こうして牧はシーズンオフにイタリアへ飛んだ。ミラノの街を散歩しながら、伝統的な建造物の観光、買い物等を堪能、


そして夜、セリエA、三田良佑所属ACミランの試合を観戦した。
三田の背番号はエースナンバーの10番。

ビッククラブの10番を背負えるチャンスが目の前にあるならつけない理由はない

と語った。

謙虚な姿勢やビッククラブのプレッシャー等ということを考える前にその気持ちが勝った。
それだけの話だという。


牧はスタジアムの雰囲気、サポーターの熱気、異国で戦う日本の戦士の勇士を目に焼けつけた。

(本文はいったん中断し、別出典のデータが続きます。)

(* ===== verification/Reconcile.v ===== *)
(** * The reconciler: metadata/reconcile/reconciler.go

    [wd_timers] holds, per node, the inventory the pending timer will reconcile;
    [fire_timer] is the function the timer runs.  The RPCs to storage nodes are
    recorded in [wd_deletes]; their outcome is the environment's. *)

From S2P Require Import Prelude GoLib Json FsmTypes Fsm FsmCommands FsmInv FsmEquiv FsmSnapshot.
From S2P Require Import Placement World Scheduler.

(** [NewReconciler]: the replication factor, or an error. *)
Definition NewReconciler (rf : Z) : res Z :=
  if decide (rf ≤ 0)%Z then Err (ErrNew "NewReconciler: replication factor invalid") else Ok rf.

(** ** The thin storage client *)

(** What [stream.Recv] returns. *)
Inductive recv_delete :=
| RecvEOF
| RecvErr (e : error)
| RecvResponse (error_field : string) (success : bool).

(** The receive loop of [ThinStorageClient.DeleteChunk], on the messages of one stream. *)
Fixpoint delete_loop (stream : list recv_delete) : option error :=
  match stream with
  | [] => None
  | RecvEOF :: _ => None
  | RecvErr e :: _ => Some e
  | RecvResponse err success :: rest =>
      if decide (err ≠ "") then Some (ErrNew err)
      else if negb success then Some (ErrNew "storage node reported delete failure")
      else delete_loop rest
  end.

(** [ThinStorageClient.DeleteChunk]; the dial and the call may fail first. *)
Definition thin_DeleteChunk (dial call : option error) (stream : list recv_delete) : option error :=
  match dial, call with
  | Some e, _ => Some e
  | None, Some e => Some e
  | None, None => delete_loop stream
  end.

Section reconciler.
Context `{!Env, !MapRange} (src tgt : PlacementStrategy) (rf : Z).

(** ** Timers *)

Definition Schedule (nodeID : string) (reportedChunks : list string) : M unit :=
  modify (λ w, set_timers (<[nodeID := reportedChunks]> (wd_timers w)) w).

Definition Cancel (nodeID : string) : M unit :=
  modify (λ w, set_timers (delete nodeID (wd_timers w)) w).

(** ** Reconciliation *)

Definition reconcile_proposeEvictChunk (chunkID nodeID reason : string) : M (option error) :=
  t ← Now;
  Propose (encode (EvictChunkFromNodeC (mkCommandEvictChunkFromNode chunkID nodeID t reason))).

(** [storageClient.DeleteChunk] *)
Definition DeleteChunkRPC (addr chunkID : string) : M (option error) :=
  modify (add_delete (addr, chunkID));;
  mret (delete_rpc addr chunkID).

Definition evictStaleReplica (nodeID nodeAddr chunkID : string) : M unit :=
  _ ← reconcile_proposeEvictChunk chunkID nodeID "stale replica during reconciliation";
  _ ← DeleteChunkRPC nodeAddr chunkID;
  mret tt.

Definition handleMissingReplica (nodeID chunkID : string) : M unit :=
  err ← reconcile_proposeEvictChunk chunkID nodeID "missing replica during reconciliation";
  match err with
  | Some _ => mret tt
  | None =>
      live ← gets (λ w, GetChunkLocations (wd_fsm w) chunkID);
      match live with
      | Err _ => mret tt
      | Ok liveReplicas =>
          let currentLiveCount := Z.of_nat (length liveReplicas) in
          let expectedLiveCount :=
            if decide (nodeID ∈ ne_NodeID <$> liveReplicas) then (currentLiveCount - 1)%Z
            else currentLiveCount in
          if decide (expectedLiveCount < rf)%Z then ScheduleRepairForChunk src tgt chunkID
          else mret tt
      end
  end.

Definition ReconcileNode (nodeID : string) (reportedChunks : list string) : M unit :=
  node ← gets (λ w, GetNode (wd_fsm w) nodeID);
  match node with
  | Err _ => mret tt
  | Ok node =>
      expectedChunks ← gets (λ w, GetChunksByNode (wd_fsm w) nodeID);
      let reportedSet : gset string := list_to_set reportedChunks in
      let expectedSet : gset string := list_to_set expectedChunks in
      foreach reportedChunks (λ cid,
        if decide (cid ∈ expectedSet) then mret tt
        else evictStaleReplica nodeID (ne_Address node) cid);;
      foreach expectedChunks (λ cid,
        if decide (cid ∈ reportedSet) then mret tt
        else handleMissingReplica nodeID cid)
  end.

(** The function of the timer that [Schedule] starts. *)
Definition fire_timer (nodeID : string) : M unit :=
  reported ← gets (λ w, wd_timers w !! nodeID);
  match reported with
  | None => mret tt
  | Some reported => ReconcileNode nodeID reported;; Cancel nodeID
  end.

(** ** Invariants *)

Lemma evolve_Schedule s0 n l : preserves (evolved s0) (Schedule n l).
Proof. by apply evolve_modify. Qed.
Lemma evolve_Cancel s0 n : preserves (evolved s0) (Cancel n).
Proof. by apply evolve_modify. Qed.
Lemma evolve_DeleteChunkRPC s0 a c : preserves (evolved s0) (DeleteChunkRPC a c).
Proof. unfold DeleteChunkRPC. preserve. Qed.
Lemma ok_Schedule n l : preserves (sched_inv sched_ok) (Schedule n l).
Proof. by apply preserves_modify. Qed.
Lemma ok_Cancel n : preserves (sched_inv sched_ok) (Cancel n).
Proof. by apply preserves_modify. Qed.
Lemma ok_DeleteChunkRPC a c : preserves (sched_inv sched_ok) (DeleteChunkRPC a c).
Proof. unfold DeleteChunkRPC. preserve. by apply preserves_modify. Qed.

#[local] Hint Resolve evolve_DeleteChunkRPC ok_DeleteChunkRPC evolve_Cancel ok_Cancel : dfs.

Lemma evolve_ReconcileNode s0 n l : preserves (evolved s0) (ReconcileNode n l).
Proof.
  unfold ReconcileNode, evictStaleReplica, handleMissingReplica, reconcile_proposeEvictChunk. preserve.
Qed.
Lemma ok_ReconcileNode n l : preserves (sched_inv sched_ok) (ReconcileNode n l).
Proof.
  unfold ReconcileNode, evictStaleReplica, handleMissingReplica, reconcile_proposeEvictChunk. preserve.
Qed.

#[local] Hint Resolve evolve_ReconcileNode ok_ReconcileNode : dfs.

Lemma evolve_fire_timer s0 n : preserves (evolved s0) (fire_timer n).
Proof. unfold fire_timer. preserve. Qed.
Lemma ok_fire_timer n : preserves (sched_inv sched_ok) (fire_timer n).
Proof. unfold fire_timer. preserve. Qed.
End reconciler.

#[export] Hint Resolve evolve_Schedule ok_Schedule evolve_fire_timer ok_fire_timer : dfs.

(** ** The effect of a reconciliation *)

Section reconcile_spec.
Context `{!Env, !MapRange, !Committing _} (src tgt : PlacementStrategy) (rf : Z).

(** A stale replica is not in the FSM, so only the RPC has an effect. *)
Lemma evictStaleReplica_spec nodeID addr cid w :
  (∀ c, chunkRegistry (wd_fsm w) !! cid = Some c → nodeID ∉ cr_Replicas c) →
  let w' := (evictStaleReplica nodeID addr cid w).2 in
  wd_fsm w' = wd_fsm w ∧ wd_deletes w' = wd_deletes w ++ [(addr, cid)].
Proof.
  intros Hno. unfold evictStaleReplica, reconcile_proposeEvictChunk, DeleteChunkRPC.
  unfold mbind, M_bind, Now. rewrite Propose_committed by done. cbn [exec wd_fsm next_tick].
  assert (Hsame : ∀ t r, (handleCmdEvictChunkFromNode (wd_fsm w)
    (mkCommandEvictChunkFromNode cid nodeID t r)).1 = wd_fsm w).
  { intros t r. unfold handleCmdEvictChunkFromNode, GetChunk; simpl.
    destruct (chunkRegistry (wd_fsm w) !! cid) as [c|]; [|done].
    by rewrite (proj2 (getIndex_None nodeID (cr_Replicas c))) by eauto. }
  simpl. by rewrite Hsame.
Qed.

Lemma missing_chunks nodeID cid c w :
  NoDup (cr_Replicas c) → chunkRegistry (wd_fsm w) !! cid = Some c → nodeID ∈ cr_Replicas c →
  let w' := (handleMissingReplica src tgt rf nodeID cid w).2 in
  chunkRegistry (wd_fsm w') = <[cid := drop_replica nodeID c]> (chunkRegistry (wd_fsm w)).
Proof.
  intros Hnd Hc Hin. unfold handleMissingReplica, reconcile_proposeEvictChunk.
  unfold mbind at 1, M_bind at 1. unfold mbind at 1, M_bind at 1. unfold Now.
  rewrite Propose_committed by done. cbn [exec wd_fsm next_tick].
  rewrite (exec_evict _ cid nodeID _ _ c) by done. cbn [fst snd].
  match goal with |- context [set_fsm ?s ?w'] => set (w1 := set_fsm s w') end.
  set (m := <[cid := drop_replica nodeID c]> (chunkRegistry (wd_fsm w))).
  assert (Hw1 : chunkRegistry (wd_fsm w1) = m) by done. clearbody w1. clear Hc.
  unfold ScheduleRepairForChunk, gets, mbind, M_bind.
  repeat case_match; try done; by apply (chunks_scheduleRepairJobs src tgt m).
Qed.

(** The deletes of the handling of a missing replica: none. *)
Lemma deletes_handleMissing d nodeID cid :
  preserves (λ w, wd_deletes w = d) (handleMissingReplica src tgt rf nodeID cid).
Proof.
  assert (HP : ∀ c, preserves (λ w, wd_deletes w = d) (Propose c)).
  { intros c w Hw. unfold Propose. destruct (raft_apply _); [destruct (Apply _ _)|..]; done. }
  assert (HT : ∀ j, preserves (λ w, wd_deletes w = d) (try_enqueue j)).
  { intros j. apply preserves_modify. intros w Hw. cbv beta zeta. by case_decide. }
  assert (HN : preserves (λ w, wd_deletes w = d) Now) by by intros w.
  assert (HU : preserves (λ w, wd_deletes w = d) NewUUID) by by intros w.
  unfold handleMissingReplica, reconcile_proposeEvictChunk, ScheduleRepairForChunk, scheduleRepairJobs,
    schedule_target, schedule_delete. preserve; auto.
Qed.

Lemma stale_loop nodeID addr (expected : gset string) reported w0 :
  (∀ cid c, cid ∉ expected → chunkRegistry (wd_fsm w0) !! cid = Some c → nodeID ∉ cr_Replicas c) →
  let w := (foreach reported (λ cid,
    if decide (cid ∈ expected) then mret tt else evictStaleReplica nodeID addr cid) w0).2 in
  wd_fsm w = wd_fsm w0 ∧
  wd_deletes w = wd_deletes w0 ++ (pair addr <$> filter (λ cid, cid ∉ expected) reported).
Proof.
  intros Hno. apply (hoare_foreach reported _ (λ pre w, wd_fsm w = wd_fsm w0 ∧
    wd_deletes w = wd_deletes w0 ++ (pair addr <$> filter (λ cid, cid ∉ expected) pre))).
  - intros pre x suf _ w [Hf Hd]. rewrite filter_app, fmap_app, app_assoc, <-Hd. case_decide as Hx.
    + rewrite filter_cons_False by auto. simpl. by rewrite app_nil_r.
    + rewrite filter_cons_True by done.
      destruct (evictStaleReplica_spec nodeID addr x w) as [Hf' Hd']; [rewrite Hf; eauto|].
      by rewrite Hf', Hf, Hd'.
  - split; [done|]. by rewrite app_nil_r.
Qed.

Lemma missing_loop nodeID (reported : gset string) w0 :
  fsm_inv (wd_fsm w0) →
  let w := (foreach (GetChunksByNode (wd_fsm w0) nodeID) (λ cid,
    if decide (cid ∈ reported) then mret tt else handleMissingReplica src tgt rf nodeID cid) w0).2 in
  (∀ k, chunkRegistry (wd_fsm w) !! k =
     (λ c, if decide (k ∈ reported) then c else drop_replica nodeID c) <$>
       chunkRegistry (wd_fsm w0) !! k) ∧
  wd_deletes w = wd_deletes w0.
Proof.
  intros Hinv. destruct (GetChunksByNode_spec (wd_fsm w0) nodeID Hinv) as [Hnd Hspec].
  set (l := GetChunksByNode (wd_fsm w0) nodeID) in *. cbv zeta.
  pose proof (hoare_foreach l (λ cid, if decide (cid ∈ reported) then mret tt
      else handleMissingReplica src tgt rf nodeID cid) (λ pre w, (∀ k, chunkRegistry (wd_fsm w) !! k =
     (λ c, if decide (k ∈ pre ∧ k ∉ reported) then drop_replica nodeID c else c) <$>
       chunkRegistry (wd_fsm w0) !! k) ∧ wd_deletes w = wd_deletes w0)) as Hloop.
  destruct (Hloop) with (w := w0) as [Hc Hd].
  - intros pre x suf Hl w [Hc Hd].
    assert (Hx : x ∈ l) by (rewrite Hl; set_solver). apply Hspec in Hx as (c & Hx & Hin).
    assert (Hpre : x ∉ pre).
    { rewrite Hl in Hnd. apply NoDup_app in Hnd as (_ & Hdis & _). intros Hx'. apply (Hdis x Hx'). set_solver. }
    case_decide as Hrep.
    { split; [|done]. intros k. rewrite Hc. destruct (chunkRegistry (wd_fsm w0) !! k); [|done]; simpl.
      f_equal. repeat case_decide; set_solver. }
    split; [|by apply deletes_handleMissing]. intros k.
    rewrite (missing_chunks nodeID x c); [|by eapply inv_replicas| |done].
    2:{ rewrite Hc, Hx. simpl. rewrite decide_False by set_solver. done. }
    destruct (decide (x = k)) as [<-|Hne].
    + rewrite lookup_insert_eq, Hx. simpl. rewrite decide_True by set_solver. done.
    + rewrite lookup_insert_ne, Hc by done. destruct (chunkRegistry (wd_fsm w0) !! k); [|done]. simpl.
      f_equal. repeat case_decide; set_solver.
  - split; [|done]. intros k. by destruct (chunkRegistry (wd_fsm w0) !! k).
  - split; [|done]. intros k. rewrite Hc. destruct (chunkRegistry (wd_fsm w0) !! k) as [c|] eqn:Hk; [|done].
    simpl. f_equal. destruct (decide (k ∈ reported)); [rewrite decide_False by tauto; done|].
    case_decide as Hkl; [done|]. rewrite drop_replica_absent; [done|].
    intros Hin. apply Hkl. split; [|done]. apply Hspec. eauto.
Qed.
End reconcile_spec.

(** ** Properties *)

(** C29. Reconciling a registered node against its inventory, with every proposal committed,
    makes the FSM list the node exactly for the chunks that it listed before and that
    the node reported, leaves every other replica alone, and asks the node to delete
    exactly the reported chunks the FSM did not list for it, in report order. *)
Theorem reconcile_node_spec `{!Env, !MapRange, !Committing _} (src tgt : PlacementStrategy) (rf : Z)
    (nodeID : string) (reported : list string) (n : NodeEntry) (w : World) :
  reachable (wd_fsm w) → nodeRegistry (wd_fsm w) !! nodeID = Some n →
  let w' := (ReconcileNode src tgt rf nodeID reported w).2 in
  (∀ cid, chunkRegistry (wd_fsm w') !! cid =
     (λ c, if decide (cid ∈ reported) then c else drop_replica nodeID c) <$>
       chunkRegistry (wd_fsm w) !! cid) ∧
  wd_deletes w' = wd_deletes w ++
    (pair (ne_Address n) <$> filter (λ cid, cid ∉ GetChunksByNode (wd_fsm w) nodeID) reported).
Proof.
  intros Hr Hn w'. subst w'. destruct (reachable_inv _ Hr) as [Hinv _].
  unfold ReconcileNode, gets, GetNode. unfold mbind, M_bind. rewrite Hn.
  destruct (GetChunksByNode_spec (wd_fsm w) nodeID Hinv) as [_ Hspec].
  pose proof (stale_loop nodeID (ne_Address n) (list_to_set (GetChunksByNode (wd_fsm w) nodeID))
    reported w) as Hstale.
  destruct (foreach reported _ w) as [u w1]. destruct Hstale as [Hf1 Hd1].
  { intros cid c Hni Hc Hin. apply Hni, elem_of_list_to_set, Hspec. eauto. }
  simpl in Hf1, Hd1. rewrite <-Hf1 in Hinv |- *.
  destruct (missing_loop src tgt rf nodeID (list_to_set reported) w1 Hinv) as [Hc2 Hd2].
  split.
  - intros cid. rewrite Hc2. destruct (chunkRegistry (wd_fsm w1) !! cid); [|done]; simpl. f_equal.
    destruct (decide (cid ∈ reported)); [rewrite decide_True by set_solver|rewrite decide_False by set_solver];
      done.
  - rewrite Hd2, Hd1. do 2 f_equal. rewrite Hf1. apply list_filter_iff. intros cid. by rewrite elem_of_list_to_set.
Qed.

Lemma reconcile_node_spec_witness :
  wd_deletes (@ReconcileNode demo_Env _ MostFreeSpaceStrategy MostFreeSpaceStrategy 2 "n1" ["c9"]
    (demo_world (NewRepairScheduler 2))).2 = [("h1:9000", "c9")].
Proof.
  rewrite (proj2 (@reconcile_node_spec demo_Env _ _ MostFreeSpaceStrategy MostFreeSpaceStrategy 2 "n1"
    ["c9"] (mkNodeEntry "n1" "h1:9000" NodeStatusAlive 500 0 10%Z 10%Z 10%Z)
    (demo_world (NewRepairScheduler 2)) demo_reachable ltac:(vm_compute; reflexivity))).
  vm_compute. reflexivity.
Defined.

そしてこの日、最もインパクトを受けたシーンが訪れた。


左斜めペナルティーエリア付近のFK。


「ボールの周りには5人の選手が集まっています。ボールをセットしたのは三田ですね。いや、マネズがボールをセットし直しましたね。」実況

「この位置は本来、マネズの位置ですからねー」解説


「おっと!三田がボールを奪い返しました。三田、ボールを放しません!マネズもすごい形相です。三田譲りません!両者が言い争います!」実況

「昨シーズンの三田なら譲っていた場面なのですが、譲りませんね。」解説

「チームメートも仲裁に入りますね。しかしこのメンタルの強さが三田良佑の真骨頂です。」解説


この場面を目の当たりにした牧、


日本を代表して戦うにはこのメンタルが必要なのか?、、、、俺も同じ場面でそれができるのか?」牧


サッカーとバスケットの協議上の違いはあれど牧はその堂々たる三田の姿が勇ましくうつった。


「言い争いの末、ボールをセットしたのは三田良佑です。」実況

三田行ったー!! 壁を抜け、、、カーブがかかる!! 入りました!! 三田のFKがつきささりました!!」実況


「!!! 入った!!!」牧



牧も同じ日本人として、そして日本を代表するアスリートの良き見本としてその光景に興奮を隠せなかった。

ACミランというビッククラブでサポーターのプレッシャーも尋常じゃない。ボールをよこせという外国人を蹴散らし、集中力をきらさず決めた。この屈強なメンタル、、、。俺にあるのか!?

帝王と呼ばれるが所以のたたかいをし、プレッシャーとも闘ってきた。
しかしここまで闘ってきたものと、この異国の地でビッククラブの10番を背負い、戦う意味の違いを肌感で感じた。



「これが世界と戦うということなのか?」牧



ルーキーイヤーに好成績を残し、新人王を獲得した牧紳一に用意されたイタリア観戦記。

本田トラベル社長の思惑通り、新たな活気、刺激を感じたのだった。